As far as the best solution for 19.07, it will be hard to detect automatically, as you mentioned. If we need to do automatic detection, I would suggest we use IP address when it is a tunneling interface, which seemed to be the issue that #11564 fixed, and otherwise ping by specifying the device.

For 19.07, I would add an extra config that will force it to use dev instead of address. It will be used only by marginal cases and it might be removed when a real fix is done.

ptpt52 commented 3 years ago

ping -I ip not really work as expected, it is incorrect.

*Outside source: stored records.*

(** ** NFTs *)

Lemma nft_key_insert (ns : list Nft) (id : nat) n n' :
  ns !! id = Some n → nft_key n' = nft_key n → nft_key <$> <[id := n']> ns = nft_key <$> ns.
Proof. intros Hn Hk. rewrite list_fmap_insert, Hk. apply list_insert_id. by rewrite list_lookup_fmap, Hn. Qed.

(** Counts depend on the contracts of the NFTs alone. *)
Lemma nfts_of_contract_keys ns ns' i :
  nft_key <$> ns' = nft_key <$> ns → length (nfts_of_contract ns' i) = length (nfts_of_contract ns i).
Proof.
  intros Heq. assert (∀ l, length (nfts_of_contract l i) =
    length (filter (λ k : ContractId * str, k.1 = i) (nft_key <$> l))) as E
    by (intros l; by rewrite filter_fmap, length_fmap).
  by rewrite !E, Heq.
Qed.

Lemma counted_totals_nft_keys cs ns ns' ch :
  nft_key <$> ns' = nft_key <$> ns → counted_totals cs ns' ch = counted_totals cs ns ch.
Proof.
  intros Heq. unfold counted_totals. do 2 f_equal.
  assert (∀ l, length (filter (λ n, nft_chain cs n = Some ch) l) =
    length (filter (λ k : ContractId * str, contract_chain_id <$> cs !! k.1 = Some ch) (nft_key <$> l))) as E
    by (intros l; by rewrite filter_fmap, length_fmap).
  by rewrite !E, Heq.
Qed.

(** Replacing the texts of an NFT. *)
Lemma update_nft_ok s id n n' :
  store_ok s → nfts s !! id = Some n → nft_key n' = nft_key n →
  nft_ok (length (contracts s)) (strings s) id n' →
  store_ok (set_nfts (<[id := n']> (nfts s)) s).
Proof.
  intros Hok Hn Hk Hn'.
  assert (Hkeys : nft_key <$> <[id := n']> (nfts s) = nft_key <$> nfts s) by by eapply nft_key_insert.
  pose proof Hok as []. split_store.
  - by rewrite Hkeys.
  - intros i c Hi. eapply contract_ok_mono; [done|by apply nfts_of_contract_keys|by apply Hok].
  - intros i m. rewrite list_lookup_insert_Some. intros [(-> & <- & _)|[_ Hi]]; [done|by apply Hok].
  - intros ch Hch. rewrite (counted_totals_nft_keys _ (nfts s)) by done. by apply Hok.
  - by rewrite length_insert.
  - by rewrite length_insert.
Qed.

(** The store after an NFT was appended. *)
Record pushed (s s' : EntityStore) (n : Nft) : Prop := {
  pushed_chains : chains s' = chains s;
  pushed_chain_ids : chain_ids s' = chain_ids s;
  pushed_strings : strings s' = strings s;
  pushed_contracts : contract_key <$> contracts s' = contract_key <$> contracts s;
  pushed_nfts : nfts s' = nfts s ++ [n];
  pushed_limit : metadata_anchor_limit s' = metadata_anchor_limit s;
  pushed_deferred : defer_metadata_sort s' = defer_metadata_sort s;
  pushed_evm : evm_chains s' = evm_chains s;
}.

Lemma counted_totals_push_nft cs ns n ch :
  (Z.of_nat (length ns) < 2 ^ 32)%Z →
  counted_totals cs (ns ++ [n]) ch =
    (if decide (nft_chain cs n = Some ch) then count_nft else id) (counted_totals cs ns ch).
Proof.
  intros Hlen. unfold counted_totals at 1. rewrite filter_app, length_app, filter_cons, filter_nil.
  case_decide; simpl; unfold counted_totals, count_nft; simpl; [|by rewrite Nat.add_0_r].
  f_equal. rewrite no_wrap; [lia|].
  pose proof (length_filter_le (λ n, nft_chain cs n = Some ch) ns). lia.
Qed.

Lemma nfts_of_contract_push ns n i :
  length (nfts_of_contract (ns ++ [n]) i) =
    length (nfts_of_contract ns i) + (if decide (nft_contract_id n = i) then 1 else 0).
Proof. unfold nfts_of_contract. rewrite filter_app, length_app, filter_cons, filter_nil. by case_decide. Qed.

(** The final store of [push_nft]. *)
Definition push_result (s : EntityStore) (ch : ChainId) (c : Contract) (n : Nft) : EntityStore :=
  set_rows_loaded (wrapping_add64 (rows_loaded s) 1)
    (update_totals ch count_nft
      (set_contracts (<[nft_contract_id n := with_nft_count (wrapping_add64 (nft_count c) 1) c]> (contracts s))
        (set_nft_index (<[nft_key n := nft_id n]> (nft_index s)) (set_nfts (nfts s ++ [n]) s)))).

Lemma push_result_ok s c n :
  store_ok s → contracts s !! nft_contract_id n = Some c →
  nft_index s !! nft_key n = None → nft_ok (length (contracts s)) (strings s) (length (nfts s)) n →
  (Z.of_nat (length (nfts s)) < 2 ^ 32)%Z →
  store_ok (push_result s (contract_chain_id c) c n) ∧ pushed s (push_result s (contract_chain_id c) c n) n.
Proof.
  intros Hok Hc Hfresh Hn Hlen.
  assert (Hkeys : contract_key <$> <[nft_contract_id n := with_nft_count (wrapping_add64 (nft_count c) 1) c]>
    (contracts s) = contract_key <$> contracts s) by by eapply contract_key_insert.
  split; [|by split]. pose proof Hok as []. unfold push_result, update_totals. split_store.
  - by rewrite Hkeys.
  - rewrite fmap_app. simpl. rewrite (nft_ok_id _ _ _ _ Hn). rewrite <- (length_fmap nft_key).
    by apply (index_ok_push (nft_key <$> nfts s)).
  - intros i k. rewrite list_lookup_insert_Some. intros [(<- & <- & _)|[Hne Hi]].
    + destruct (ok_contracts0 _ _ Hc) as [? ? ? Hcount]. split; try done. simpl.
      rewrite nfts_of_contract_push, decide_True by done. rewrite Hcount, no_wrap; [lia|].
      pose proof (length_filter_le (λ m, nft_contract_id m = nft_contract_id n) (nfts s)).
      unfold nfts_of_contract in *. lia.
    + eapply contract_ok_mono; [done| |by apply Hok]. rewrite nfts_of_contract_push, decide_False by done. lia.
  - intros i m. rewrite length_insert, lookup_snoc_Some. intros [[_ Hi]|[-> <-]]; [by apply Hok|done].
  - intros ch Hch. rewrite lookup_partial_alter, (counted_totals_keys (contracts s)) by done.
    rewrite counted_totals_push_nft by done.
    assert (Hnc : nft_chain (contracts s) n = Some (contract_chain_id c)) by (unfold nft_chain; by rewrite Hc).
    destruct (decide (contract_chain_id c = ch)) as [Heq|Hne].
    + rewrite Heq in *. by rewrite ok_totals0, decide_True by done.
    + rewrite decide_False by congruence. by apply ok_totals0.
  - rewrite ok_rows0, no_wrap, length_app by lia. simpl. lia.
  - by rewrite length_insert.
  - rewrite length_app. simpl. lia.
Qed.

Lemma push_nft_wp (chain_of : M ChainId) contract token name turi iuri order c s :
  store_ok s → contracts s !! contract = Some c → nft_index s !! (contract, token) = None →
  (∀ s', contracts s' = contracts s → chain_of s' = (Returns (contract_chain_id c), s')) →
  let n := {| nft_id := length (nfts s); nft_contract_id := contract; nft_token_id := token; name_id := name;
              token_uri_id := turi; image_uri_id := iuri; nft_source_order := order |} in
  nft_ok (length (contracts s)) (strings s) (length (nfts s)) n →
  wp (push_nft chain_of contract token name turi iuri order) s
    (λ _ s', store_ok s' ∧ pushed s s' n) (exhausted s).
Proof.
  intros Hok Hc Hfresh Hchain n Hn. unfold push_nft. apply wp_bind, wp_gets. cbv zeta.
  destruct (fits_u32 (length (nfts s))) eqn:Hfit; cbn [negb].
  - apply fits_u32_spec in Hfit. do 2 apply wp_bind, wp_modify. apply wp_bind.
    unfold wp at 1. rewrite Hchain by done. apply wp_bind, wp_gets, wp_bind.
    eapply wp_unwrap; [unfold update_at; simpl; rewrite Hc; done|]. do 2 apply wp_bind, wp_modify. apply wp_modify.
    by apply (push_result_ok s c n).
  - apply wp_fails. split_and!; [done|done|done|]. right; right; right. apply fits_u32_false; [|done]. apply Hok.
Qed.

ping -I ip cannot make sure packet out via the device with the ip, it will re-route by mangle hook netfilter rules, which is set by mwan3

aaronjg commented 3 years ago

I believe that this https://github.com/openwrt/openwrt/pull/3587 will fix https://bugs.openwrt.org/index.php?do=details&task_id=2897, and if it does, once it is merged in, we can go back to using -I <device> in the mwan3 2.8.x without adding a config option.

jamesmacwhite commented 3 years ago

@aaronjg I believe that patch made it into 19.07.5 just as a ping on this, if the ping hacks can be removed from the 2.8 branch in 19.07

aaronjg commented 3 years ago

@jamesmacwhite I never reproduced the issue, so reluctant to make a P/R for the fix.

@brianjmurrell - you reported the issue with -I on 6in4 tunnels initially I believe. If you are running 19.07.5, could you check to see if you still have issues with ping -I on tunnels?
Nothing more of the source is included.